Mr Moorhouse will also ask what action the DoI took in relation to the decision by the amenity sites to remain closed during lockdown? And who is responsible for the quality and content of the homepage of the official Isle of Man Government website gov.im; and how regularly the website is updated?
Garff MHK Martyn Perkins wants to know how much it has cost the taxpayer to subsidise the Liverpool, Manchester and Heathrow routes in the last 12 months?
Arguably the most interesting question of the week goes to Onchan MHK Julie Edge who will ask the Education Minister what advice was issued to the Council of Ministers by clinical leads and the Director of Public Health, which led to the decision to keep schools open on March 1?
But the most poignant question comes from Douglas South MHK Claire Christian who is asking the Health Minister what the target time is to speak to a person in crisis and the target achieved rate, after a concerned family member or friend has telephoned the Crisis Team; and what action the Crisis Team takes if it is unable to contact the person in crisis within the target time?
Mrs Christian has been vocal on social media this week about the importance of allowing all questions to be taken and answered in Keys.
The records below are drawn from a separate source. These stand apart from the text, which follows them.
(* ===== verification/ZzlRange.v ===== *)
(** * Sorted sets in a listpack: ranges

    The first and the last pair of a range, and the deletion of ranges by score, by name and
    by rank. *)
From Stdlib Require Import SpecFloat.
From S2P Require Import Prelude Numstr Listpack ListpackOps ListpackFacts ListpackEdit ListpackRange Skiplist SkiplistOrder SkiplistRangeFacts SkiplistProps Zzl ZzlFacts.

Notation zpair := (list Z * lp_ent)%type.

(** ** The loops, with the positions of the range given *)

Section Loops.
Context `{Allocator} `{T : DoubleText} `{!DoubleTextOk T}.
Context (zl : list Z) (ps : list zpair) (HR : ZzRepr zl ps) (k1 k2 : nat).
Context (Hk1 : (k1 <= length ps)%nat) (Hk2 : (k2 <= length ps)%nat).
Context (gte lte : Z -> option bool).
Context (Hgte : forall i, (i < length ps)%nat -> gte (ent_off (zz_ents ps) (2 * i)) = Some (negb (bool_decide (i < k1)%nat))).
Context (Hlte : forall i, (i < length ps)%nat -> lte (ent_off (zz_ents ps) (2 * i)) = Some (bool_decide (i < k2)%nat)).

Definition hit (b : bool) (i : nat) : option Z := if b then Some (ent_off (zz_ents ps) (2 * i)) else None.

Lemma first_loop fuel : forall i,
  (i <= k1)%nat -> (length ps - i < fuel)%nat ->
  loop fuel (first_body zl gte lte) (ent_ptr (zz_ents ps) (2 * i)) = Some (hit (bool_decide (k1 < k2)%nat) k1).
Proof.
  induction fuel as [|fuel IH]; intros i Hi Hf; [lia|]. cbn [loop]. unfold first_body at 1.
  destruct (decide (i < length ps)%nat) as [Hlt|Hge].
  2: { rewrite ptr_end by lia. rewrite bool_decide_eq_false_2 by lia. done. }
  rewrite ptr_pair by done. rewrite Hgte by done. cbn [mbind option_bind].
  destruct (decide (i < k1)%nat) as [Hk|Hk]; [rewrite (bool_decide_eq_true_2 _ Hk)|rewrite (bool_decide_eq_false_2 _ Hk)]; cbn [negb].
  - destruct (lookup_lt_is_Some_2 ps i Hlt) as [p Hp]. destruct (pair_steps zl ps i p HR Hp) as (N1 & _ & N2).
    rewrite N1. cbn [mbind option_bind]. rewrite N2. cbn [mbind option_bind]. apply IH; lia.
  - assert (i = k1) as -> by lia. rewrite Hlte by done. cbn [mbind option_bind]. done.
Qed.

Lemma last_loop fuel : forall i,
  (i < length ps)%nat -> (k2 <= S i)%nat -> (i < fuel)%nat ->
  loop (S fuel) (last_body zl gte lte) (Some (ent_off (zz_ents ps) (2 * i))) =
    Some (hit (bool_decide (k1 < k2)%nat) (pred k2)).
Proof.
  induction fuel as [|fuel IH]; intros i Hi Hk Hf; [lia|]. rewrite loop_step. unfold last_body at 1.
  rewrite Hlte by done. cbn [mbind option_bind].
  destruct (decide (i < k2)%nat) as [Hlt|Hlt]; [rewrite (bool_decide_eq_true_2 _ Hlt)|rewrite (bool_decide_eq_false_2 _ Hlt)].
  - assert (i = pred k2) as -> by lia. rewrite Hgte by lia. cbn [mbind option_bind]. unfold hit.
    destruct (decide (pred k2 < k1)%nat); [rewrite bool_decide_eq_true_2 by done|rewrite bool_decide_eq_false_2 by done]; cbn [negb].
    + by rewrite bool_decide_eq_false_2 by lia.
    + by rewrite bool_decide_eq_true_2 by lia.
  - rewrite (prev_at zl _ (zz_repr _ _ HR)) by (rewrite length_zz; lia). cbn [mbind option_bind].
    destruct i as [|i]; [cbn [Nat.mul Nat.add]|].
    + rewrite loop_step. cbn [last_body]. rewrite bool_decide_eq_false_2 by lia. done.
    + replace (2 * S i)%nat with (S (S (2 * i))) by lia. cbn [mbind option_bind].
      rewrite (prev_at zl _ (zz_repr _ _ HR)) by (rewrite length_zz; lia). cbn [mbind option_bind]. apply IH; lia.
Qed.
End Loops.

(** ** Deleting pairs while a test holds *)

Section Delete.
Context `{Allocator} `{T : DoubleText} `{!DoubleTextOk T}.
Context (ps : list zpair) (k1 k2 : nat) (Hk2 : (k2 <= length ps)%nat) (L : zpair -> bool).
Context (HL : forall i p, ps !! i = Some p -> L p = bool_decide (i < k2)%nat).
Context (lte : list Z -> Z -> Z -> option bool).
Context (Hlte : forall zl ps i p, ZzRepr zl ps -> ps !! i = Some p ->
  lte zl (ent_off (zz_ents ps) (2 * i)) (ent_off (zz_ents ps) (S (2 * i))) = Some (L p)).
Only one hour is allowed for Question Time and extending it is essentially in the gift of the Council of Ministers. Last week CoMin was roundly criticised on social media for voting not to extend it, whether they do or not this week remains to be seen but I fear Mrs Christian may be disappointed.
Elsewhere there are also Bills for the MHKs to consider, with the Enterprise (Aviation and Merchant Shipping)(Miscellaneous Amendments) Bill 2021 receiving its first reading.
Meanwhile the Landlord Registration (Private Housing) Bill and the Competition Bill are due for their clauses stage. This is the second week both Bills have been before MHKs and given the number of proposed amendments yet to be moved for the former, it may prove to be another long day for members.
And if they do manage to clear all of that, they also have the Justice Reform Bill back before them as they consider amendments made by the Legislative Council.